仕事の入口はメールが多い。進行中は Slack や DM に移る。複雑な話になると「一度打ち合わせましょうか」と会議を入れる。結果として、相談の返事が3つの場所に散らばって、どこで何が決まったかが追えなくなる。

相談の返事が散らばる構造

チャットは流れる。送った「これ、どうしましょうか?」は、他のメッセージに埋もれて見えなくなる。

メールはスレッドが維持されるが、「どのメールに決定事項があるか」を探す作業が発生する。複数の外注先と並行して仕事をしていると、メールボックスが相談スレッドだらけになる。

会議で決めた内容は、議事録を別に書かなければ残らない。書いても、後から探しにくい場所に置かれることが多い。

どの手段にも共通するのは、「相談の履歴」と「タスク」が別の場所に存在するという構造だ。話がまとまった後に、別途タスクを作り直さなければならない。

相談がタスクの隣にあると何が変わるか

タスク管理ツールの中に「相談」の置き場所があると、この問題の構造が変わる。

相談をタスクと同じボードに置くと、外注先は進行中のタスクの横に相談が並んでいる状態になる。「このタスクに関係する質問」も「まだタスクになっていないが方向性を決めたいこと」も、全部同じ画面の中に見える。

メールを探す必要がない。Slack のメッセージ履歴を遡る必要もない。「あの件どこで決めたっけ」という質問が消える。

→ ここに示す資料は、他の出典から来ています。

(* ===== verification/Emergency.v ===== *)
(** The emergency orchestrator of [src/emergency/orchestrator.py]: the playbook
    registry, the state file of triggered playbooks, and the operations trigger,
    ack, complete and status.  They refine an ordered board of statuses. *)

From S2P Require Import Prelude PyFloat PyVal PyEnv.

Local Open Scope Z_scope.
Local Open Scope py_scope.

(** * Data *)

(** The ops work log is a stub that drops its entries. *)
Record OpsWorklogEntry := WorklogEntry {
  wl_ts : datetime; wl_task : string; wl_owner : string; wl_source : string; wl_notes : option string }.

Record EmergencyContext := Context_of {
  health_state : string; kill_switch : string; board_mode : string; metrics : dict; ctx_runbook_refs : list string }.

Definition context_to_dict (c : EmergencyContext) : dict := [
  ("health_state", VStr (health_state c)); ("kill_switch", VStr (kill_switch c)); ("board_mode", VStr (board_mode c));
  ("metrics", VDict (metrics c)); ("runbook_refs", VList (map VStr (ctx_runbook_refs c)))].

Record EmergencyPlaybook := Playbook {
  pb_id : string; pb_trigger : string; pb_runbook_refs : list pyval; pb_action_sequence : list pyval; pb_severity : string;
  pb_description : pyval }.

Definition playbook_to_dict (p : EmergencyPlaybook) : dict := [
  ("playbook_id", VStr (pb_id p)); ("trigger", VStr (pb_trigger p)); ("runbook_refs", VList (pb_runbook_refs p));
  ("action_sequence", VList (pb_action_sequence p)); ("severity", VStr (pb_severity p)); ("description", pb_description p)].

(** The last five fields are read back as they are in the file. *)
Record PlaybookState := PState {
  playbook_id : string; status : string; triggered_at : string; trigger_name : string; runbook_refs : list pyval;
  acked_by : pyval; acked_at : pyval; completed_by : pyval; completed_at : pyval; notes : pyval }.

Definition state_to_dict (s : PlaybookState) : dict := [
  ("playbook_id", VStr (playbook_id s)); ("status", VStr (status s)); ("triggered_at", VStr (triggered_at s));
  ("trigger", VStr (trigger_name s)); ("runbook_refs", VList (runbook_refs s)); ("acked_by", acked_by s); ("acked_at", acked_at s);
  ("completed_by", completed_by s); ("completed_at", completed_at s); ("notes", notes s)].

(** * The registry *)

Definition list_of (v : pyval) : res (list pyval) := py_iter (v or? VList []).

Definition parse_playbook (raw : pyval) : res EmergencyPlaybook :=
  id ← get_either raw "id" "playbook_id";
  trigger ← get_either raw "trigger" "id";
  refs ← vget raw "runbook_refs";
  refs ← list_of refs;
  steps ← get_either raw "action_sequence" "steps";
  steps ← list_of steps;
  severity ← vget raw "severity";
  description ← vget raw "description";
  Ok (Playbook (py_str id) (py_str (trigger or? VStr "")) refs steps (py_str (severity or? VStr "critical")) description).

(** The playbooks of the file; an exception leaves the registry as it was. *)
Definition reload (config : document) : res (list EmergencyPlaybook) :=
  match config with
  | None => Ok []
  | Some None => Raise (OtherError "YAMLError" "")
  | Some (Some v) =>
      let payload := v or? VDict [] in
      raw ← vget payload "playbooks";
      raw ← (match raw with VNone => vget_or payload "actions" (VList []) | _ => Ok raw end);
      l ← py_iter (raw or? VList []);
      mapM_res parse_playbook l
  end.

Definition get_by_id (r : list EmergencyPlaybook) (id : string) : option EmergencyPlaybook :=
  List.find (λ p, String.eqb (pb_id p) id) r.
Definition find_by_trigger (r : list EmergencyPlaybook) (t : string) : option EmergencyPlaybook :=
  List.find (λ p, String.eqb (pb_trigger p) t) r.

(** * The orchestrator *)

Record EmergencyOrchestrator := Orchestrator { registry : list EmergencyPlaybook; state_file : document; eo_world : world }.

#[export] Instance orchestrator_world : HasWorld EmergencyOrchestrator.
Proof. refine {| wget := eo_world; wset w o := Orchestrator (registry o) (state_file o) w |}; by intros; try destruct s. Defined.

Definition set_state_file (d : document) (o : EmergencyOrchestrator) : EmergencyOrchestrator := Orchestrator (registry o) d (eo_world o).

Definition select_playbook (r : list EmergencyPlaybook) (trigger : string) (id : option string) : option EmergencyPlaybook :=
  if truthy id then get_by_id r (default "" id) else find_by_trigger r trigger.

Definition parse_state (raw : pyval) : res PlaybookState :=
  let text k dflt := v ← vget raw k; Ok (py_str (v or? VStr dflt)) in
  id ← text "playbook_id" "";
  st ← text "status" "pending";
  at_ ← text "triggered_at" "";
  trigger ← text "trigger" "";
  refs ← vget raw "runbook_refs";
  refs ← list_of refs;
  ab ← vget raw "acked_by"; aa ← vget raw "acked_at"; cb ← vget raw "completed_by"; ca ← vget raw "completed_at"; n ← vget raw "notes";
  Ok (PState id st at_ trigger refs ab aa cb ca n).

Definition load_all_states (d : document) : res (list PlaybookState) :=
  match d with
  | None => Ok []
  | Some None => Raise (OtherError "JSONDecodeError" "")
  | Some (Some payload) => raw ← vget_or payload "playbooks" (VList []); l ← py_iter raw; mapM_res parse_state l
  end.

Definition has_id (id : string) (s : PlaybookState) : bool := String.eqb (playbook_id s) id.
Definition state_document (states : list PlaybookState) : document :=
  Some (Some (VDict [("playbooks", VList (map (VDict ∘ state_to_dict) states))])).

Definition DEFAULT_EVENT_LOG : string := "logs/events/emergency_playbook.jsonl".
Definition DEFAULT_AUDIT_LOG : string := "logs/audit/emergency.jsonl".

Section orchestrator.
Context `{Env}.

Definition all_states : M EmergencyOrchestrator (list PlaybookState) := o ← get; lift (load_all_states (state_file o)).
Definition load_state (id : string) : M EmergencyOrchestrator (option PlaybookState) :=
  l ← all_states; mret (List.find (has_id id) l).

Definition save_state (s : PlaybookState) : M EmergencyOrchestrator unit :=
  l ← all_states;
  modify (set_state_file (state_document (List.filter (λ x, negb (has_id (playbook_id s) x)) l ++ [s]))).

Definition append_event (event : string) (s : PlaybookState) (actor : string) (n : option string) : M EmergencyOrchestrator unit :=
  ts ← utcnow_iso;
  append_jsonl DEFAULT_EVENT_LOG (VDict [("event", VStr event); ("ts", VStr ts); ("playbook_id", VStr (playbook_id s));
    ("status", VStr (status s)); ("actor", VStr actor); ("notes", vopt_str n); ("runbook_refs", VList (runbook_refs s))]).

Definition append_audit (payload : dict) : M EmergencyOrchestrator unit := append_jsonl DEFAULT_AUDIT_LOG (VDict payload).

(** [OpsWorklogService.record] *)
Definition worklog_record (e : OpsWorklogEntry) : M EmergencyOrchestrator unit := mret tt.
Definition record_worklog (task : string) (n : option string) : M EmergencyOrchestrator unit :=
  now ← now_utc; worklog_record (WorklogEntry now task "emergency_orchestrator" "emergency" n).

Definition trigger (name : string) (context : EmergencyContext) (id : option string) (actor : string) (simulate : bool)
    : M EmergencyOrchestrator dict :=
  o ← get;
  match select_playbook (registry o) name id with
  | None => mret [("status", VStr "not_found"); ("trigger", VStr name); ("playbook_id", vopt_str id)]
  | Some p =>
      ts ← utcnow_iso;
      let payload := [("event", VStr "EmergencyPlaybookTriggered"); ("schema_version", VStr "emergency.playbook.v1"); ("ts", VStr ts);
        ("playbook", VDict (playbook_to_dict p)); ("context", VDict (context_to_dict context)); ("actor", VStr actor);
        ("simulated", VBool simulate)] in
      if simulate then mret [("status", VStr "simulated"); ("payload", VDict payload)]
      else
        let s := PState (pb_id p) "pending" ts name (pb_runbook_refs p) VNone VNone VNone VNone VNone in
        _ ← save_state s;
        _ ← append_jsonl DEFAULT_EVENT_LOG (VDict payload);
        _ ← append_audit [("event", VStr "audit.emergency"); ("ts", VStr ts); ("action", VStr "playbook_trigger");
          ("playbook_id", VStr (pb_id p)); ("trigger", VStr name); ("actor", VStr actor); ("runbook_refs", VList (pb_runbook_refs p))];
        mret [("status", VStr "triggered"); ("playbook", VDict (playbook_to_dict p)); ("state", VDict (state_to_dict s))]
  end.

相談へのコメントやリアクション、添付ファイルも、タスクと同じように使える。返事のやり取りが一か所に積み上がっていく。

「担当・期限なし」で始められる

相談にはまだ担当者も期限も決まっていないことが多い。そういう状態のものを、強引にタスクとして登録するのは難しい。

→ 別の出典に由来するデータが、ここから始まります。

(** Recording a transition recounts the whole history: from a readable state file
    and a history of transitions, an event whose time is aware and inside the calendar
    is appended, and the state that is saved has the resolved state, the number of
    degraded and stopped entries of the 30 days before the event, the latest time the
    health was ok, and the business days since then. *)
Theorem transition_recounts event s log x :
  load_summary (state_file s) = Ok x → shows (read_history (history_file s)) log → plain_time (event_time event s) →
  let ts := event_time event s in
  let st := resolve_to_state event (current_state x) in
  let log' := log ++ [(ts, st)] in
  ∃ y s' m, record_transition event s = (Ok y, s') ∧ load_summary (state_file s') = Ok y ∧ shows (read_history (history_file s')) log' ∧
    current_state y = st ∧ rolling_30d_degraded_count y = Z.of_nat (length (List.filter (degraded_lately ts) log')) ∧
    is_latest (ok_times log') m ∧ last_ok_ts y = match m with Some d => VStr (iso_text d) | None => last_ok_ts x end ∧
    business_days_since (parse_ts (last_ok_ts y)) ts = Ok (business_days_since_last_ok y).
Proof.
  intros Hx Hs Hp ts st log'. subst ts st. set (ts := event_time event s) in *. set (st := resolve_to_state event (current_state x)) in *.
  assert (st ≠ "") as Hne by by apply resolved_not_empty, (loaded_state_not_empty _ _ Hx).
  unfold record_transition. rewrite bind_run. unfold load_state. rewrite bind_run. cbn [get]. unfold lift at 1. rewrite Hx. rewrite bind_run.
  assert (∃ s1, match parse_ts (VStr (py_str (dget "ts" event or? VStr ""))) with Some d => mret d | None => now_utc end s = (Ok ts, s1) ∧
    history_file s1 = history_file s) as (s1 & -> & Hh).
  { subst ts. unfold event_time. destruct (parse_ts _); by eexists. }
  cbv zeta. rewrite bind_run. cbn [modify]. fold st. set (entry := transition_entry _ _ _ _). set (s2 := push_history _ _).
  assert (shows (read_history (history_file s2)) log') as Hs2.
  { subst s2. unfold read_history, push_history. cbn. rewrite Hh, omap_app. apply Forall2_app; [exact Hs|]. constructor; [|constructor].
    by eexists _, _. }
  set (x1 := Summary _ _ _ _). destruct (refresh_run x1 ts s2 log' Hp Hs2) as (m & n & Hm & Hn & E). rewrite bind_run, E.
  eexists _, _, m. split; [reflexivity|]. split; [by apply (load_written (Summary st _ _ _))|]. split; [exact Hs2|]. split; [done|]. split; [done|].
  split; [done|]. split; [|exact Hn]. cbn [last_ok_ts]. destruct m; [done|]. subst x1. cbn [last_ok_ts].
  destruct (String.eqb_spec st "ok") as [Eok|]; [|done]. exfalso. cbn in Hm. unfold ok_times, log' in Hm. rewrite List.filter_app, fmap_app in Hm.
  apply app_eq_nil in Hm as [_ Hm]. cbn in Hm. unfold is_ok in Hm. cbn in Hm. by rewrite Eok in Hm.
Qed.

担当・期限・優先度を設定しないまま置き始められる設計があると、何でも最初からタスク化しようとする無理がなくなる。相談は相談として始まり、話がまとまった段階でタスクに育てばいい。

まとまったら、会話ごとタスクになる

「では、この方向で進めましょう」という判断が出たとき、相談をそのままタスクに昇格できる。

コメントのやり取り、相談の背景、添付ファイルが、全部引き継がれた状態でタスクになる。タスクを新規作成して「さっきの相談の内容をもう一度まとめて入力する」という作業が不要になる。

逆に、タスクとして登録したものが「やっぱりまだ相談段階だった」と気づいたとき、相談に戻すこともできる。決まっていないものを決まったものとして扱うことで生まれる無理が、なくなる。

外注先も同じ通知を受け取る

相談を始めると、グループ全員に通知が届く。Slack や Discord に連携していれば、相談が始まったという通知もチャットツール側に届く。

外注先がボードを頻繁に開いているとは限らない。チャットツール側に通知が届く仕組みがあると、相談を見落とされる確率が下がる。外注先が「気づかなかった」という状況になりにくくなる。

相談の置き場所が「正解」を決める

外注先との相談を「どこでするのが正解か」という問いは、どのチャットツールを選ぶかという話ではない。

相談の置き場所が、タスクと同じ空間にあるかどうかが問題だ。別の場所に置かれた相談は、決定が出た後に手動でタスクに転写される。その手間と転写の漏れが、後からの認識ずれを生む。

タスクの隣に相談があれば、転写が不要になる。話の経緯がタスクの中に残る。「なぜこう決めたか」が後から追える。

外注先との「ちょっと相談」は、置く場所を変えると、そのままタスクになる。